Postpartum haemorrhage

Surgical approach (what the obstetric team typically does)

  • Call for help early: senior obstetrician, senior anaesthetist, midwife-in-charge, haematology, blood bank; activate major obstetric haemorrhage protocol
  • Immediate measures
    • Bimanual uterine massage; empty bladder; assess uterine tone and ongoing loss
    • Exclude retained products: inspect placenta; consider manual uterine exploration; ultrasound if uncertain
    • Inspect/repair genital tract trauma (cervix/vagina/perineum); consider theatre for examination under anaesthesia
  • Escalation for uterine atony (stepwise)
    • Uterotonics (oxytocin/ergometrine/carboprost/misoprostol) + tranexamic acid
    • Intrauterine balloon tamponade (e.g., Bakri) ± vaginal packing
    • Surgical haemostasis: compression sutures (e.g., B-Lynch), uterine artery ligation, internal iliac artery ligation (variable success, technically demanding)
    • Interventional radiology: uterine artery embolisation (if haemodynamically stable and available)
    • Peripartum hysterectomy (life-saving; do not delay in refractory bleeding/placenta accreta spectrum)
  • If suspected uterine inversion
    • Immediate manual replacement (Johnson manoeuvre) + tocolysis to facilitate reduction (e.g., GTN) then uterotonics after reduction
  • If placenta accreta spectrum suspected/confirmed
    • Avoid forcible placental removal; planned approach often includes leaving placenta in situ and proceeding to hysterectomy with senior team

Anaesthetic management (overview for PPH/theatre)

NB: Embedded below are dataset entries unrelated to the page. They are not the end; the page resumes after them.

(** * FastBERT adaptive-depth inference: the permutation of early-exit outputs

    A shallow embedding of [uf/application/fast_bert.py]: the two nested
    helpers [_uncertainty] and [_permutate] of
    [FastBERTClassifier._get_predict_outputs] (lines 241-277) and of
    [FastBERTClassifier._get_score_outputs] (lines 308-344); and, around
    them, the settings that [predict], [score] and [export] store, the batch
    size that [convert] leaves, and the probabilities that
    [_get_score_outputs] assembles from the batches.

    - Python integers are [Z] where their sign matters ([max_loop], head
      indices) and [nat] where they index or count.
    - Python exceptions are the [Raise] branch of [result]; the loops thread
      their state through it.
    - [batch_probs] is a two-dimensional array, here the list of its rows;
      [probs[r] = batch_probs[i]] stores row [i] at row [r].
    - Floating-point numbers are kept behind the interface [Float], and the
      results on the loops hold for every implementation of it.  Runs on
      concrete streams are evaluated with exact reals, on vectors whose
      uncertainty is far from the threshold. *)

From Stdlib Require Import Reals Lra ZArith List Permutation Sorted.
From stdpp Require Import base list.

(** ** Exceptions *)

Inductive exn := IndexError | AssertionError.

Inductive result (A : Type) :=
| Ok (a : A)
| Raise (e : exn).
Arguments Ok {A} a.
Arguments Raise {A} e.

#[global] Instance result_ret : MRet result := @Ok.
#[global] Instance result_bind : MBind result :=
  fun A B f m => match m with Ok a => f a | Raise e => Raise e end.

(** [l[i]] for a non-negative index: [IndexError] out of range. *)
Definition index {A} (l : list A) (i : nat) : result A :=
  match l !! i with Some x => Ok x | None => Raise IndexError end.

(** [l[i] = x] on a numpy array for a non-negative index. *)
Definition store {A} (l : list A) (i : nat) (x : A) : result (list A) :=
  if decide (i < length l) then Ok (<[i:=x]> l) else Raise IndexError.

(** ** Floating-point interface *)

Class Float (F : Type) := {
  f_zero : F;                (* 0.0, the fill value of np.zeros *)
  f_one : F;                 (* 1 *)
  f_tiny : F;                (* the literal 1e-20 *)
  f_of_int : Z -> F;
  f_add : F -> F -> F;
  f_sub : F -> F -> F;
  f_mul : F -> F -> F;
  f_div : F -> F -> F;
  f_log : F -> F;            (* np.log *)
  f_lt : F -> F -> bool }.

(** ** The attributes of the classifier that the two helpers read

    [label_size] is positive: the constructor asserts it, and it is a
    dimension of [np.zeros]. *)

Record config (F : Type) := Config {
  label_size : positive;
  num_hidden_layers : nat;       (* self.bert_config.num_hidden_layers *)
  _ignore_cls : list Z;
  _speed : F;
  _gpu_ids : list nat;
  batch_size : nat }.
Arguments Config {F}.
Arguments label_size {F}.
Arguments num_hidden_layers {F}.
Arguments _ignore_cls {F}.
Arguments _speed {F}.
Arguments _gpu_ids {F}.
Arguments batch_size {F}.
(** C7: the specification's own example of a pseudo-page without a page
    name does not parse.  [_get_ident] answers [None] for the name, and
    [page + '_' + pseudopage] raises [TypeError] before any hook is invoked,
    whatever the builder. *)
Theorem at_page_pseudo_without_name_raises :
  forall (fuel : nat) (self : Self B) (w : world B),
    _parse_at_page py3 css_builder fuel self
                   (txt "@page :first { margin-top: 1cm }") w
    = (Raise TypeError, w).
Proof.
  intros fuel self w. unfold _parse_at_page, _get_ident. cbv zeta.
  rewrite !_get_match_result_ret by (vm_compute; lia).
  replace (match_result Pat.re_ident
             (lstrip (from 6 (txt "@page :first { margin-top: 1cm }"))))
    with (@None str, txt ":first { margin-top: 1cm }")
    by (vm_compute; reflexivity).
  rewrite bind_ret.
  replace (str_eqb (first1 (txt ":first { margin-top: 1cm }")) (txt ":"))
    with true by (vm_compute; reflexivity).
  cbv iota.
  rewrite !_get_match_result_ret by (vm_compute; lia).
  reflexivity.
Qed.

End Eval.

Lemma searched_located (s sub : str) :
  searched s sub (CSSParseError.located (find s sub)).
Proof.
  destruct (CSSParseError.located (find s sub)) as [i|] eqn:E; cbn [searched].
  - now apply located_spec.
  - intros n Hn. unfold CSSParseError.located in E.
    destruct (find_spec s sub) as [[_ H]|(m & Em & _)]; [exact (H n Hn)|].
    rewrite Em in E. destruct (Z.ltb_spec (Z.of_nat m) 0); [lia|discriminate].
Qed.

  • Type of anaesthesia: often conversion to GA if ongoing major haemorrhage, shock, need for laparotomy/hysterectomy, or inadequate neuraxial block; neuraxial may be continued/extended if stable and surgery limited
  • Airway: usually cuffed ETT for major haemorrhage (aspiration risk, need for controlled ventilation, prolonged surgery); SGA only as short-term rescue/bridge in selected stable cases
  • Duration: variable; 30–60 min for EUA/repair/balloon; 1–3+ h for laparotomy, embolisation transfer, or hysterectomy
  • How painful: high if laparotomy/hysterectomy; moderate for EUA/repair; ensure multimodal analgesia and consider neuraxial/abdominal wall blocks if coagulation allows and time permits
  • Immediate anaesthetic priorities
    • Simultaneous resuscitation and haemostasis: two large-bore IV cannulae (14–16G) + rapid infuser/warming; consider arterial line early; central access if poor peripheral access/vasopressors required
    • Activate massive transfusion/obstetric haemorrhage protocol; early TXA; targeted blood component therapy guided by labs/viscoelastic testing
    • Prevent the lethal triad: hypothermia, acidosis, coagulopathy (active warming, warmed fluids/blood, adequate ventilation/perfusion, calcium replacement)
    • Vasopressors: treat vasodilation/anaesthetic-induced hypotension but prioritise volume/blood; noradrenaline infusion often appropriate in ongoing shock after initial volume

Definition and classification

  • Primary PPH: bleeding within 24 h of birth; Secondary PPH: 24 h to 6–12 weeks postpartum (definitions vary)
  • Quantification: cumulative blood loss ≥500 mL after vaginal birth or ≥1000 mL after caesarean often used; any blood loss causing haemodynamic instability is clinically significant
  • Major PPH commonly defined as ≥1000 mL; severe/life-threatening often ≥2000 mL or requiring massive transfusion

Aetiology: the 4 Ts

  • Tone (uterine atony) — most common
    • Risk factors: overdistension (multiple pregnancy, polyhydramnios, macrosomia), prolonged/precipitate labour, chorioamnionitis, oxytocin use, uterine fatigue, high parity, uterine fibroids, GA/volatile agents
  • Tissue (retained placenta/products; placenta accreta spectrum)
    • Placenta accreta spectrum risk: placenta praevia + previous caesarean, uterine surgery/curettage, Asherman’s
  • Trauma (genital tract lacerations, uterine rupture, uterine inversion)
    • Consider if uterus well-contracted but bleeding continues
  • Thrombin (coagulopathy: pre-existing or acquired)
    • Causes: placental abruption, severe pre-eclampsia/HELLP, sepsis, amniotic fluid embolism, massive haemorrhage/dilutional coagulopathy, anticoagulants, inherited bleeding disorders

Recognition and initial actions (first minutes)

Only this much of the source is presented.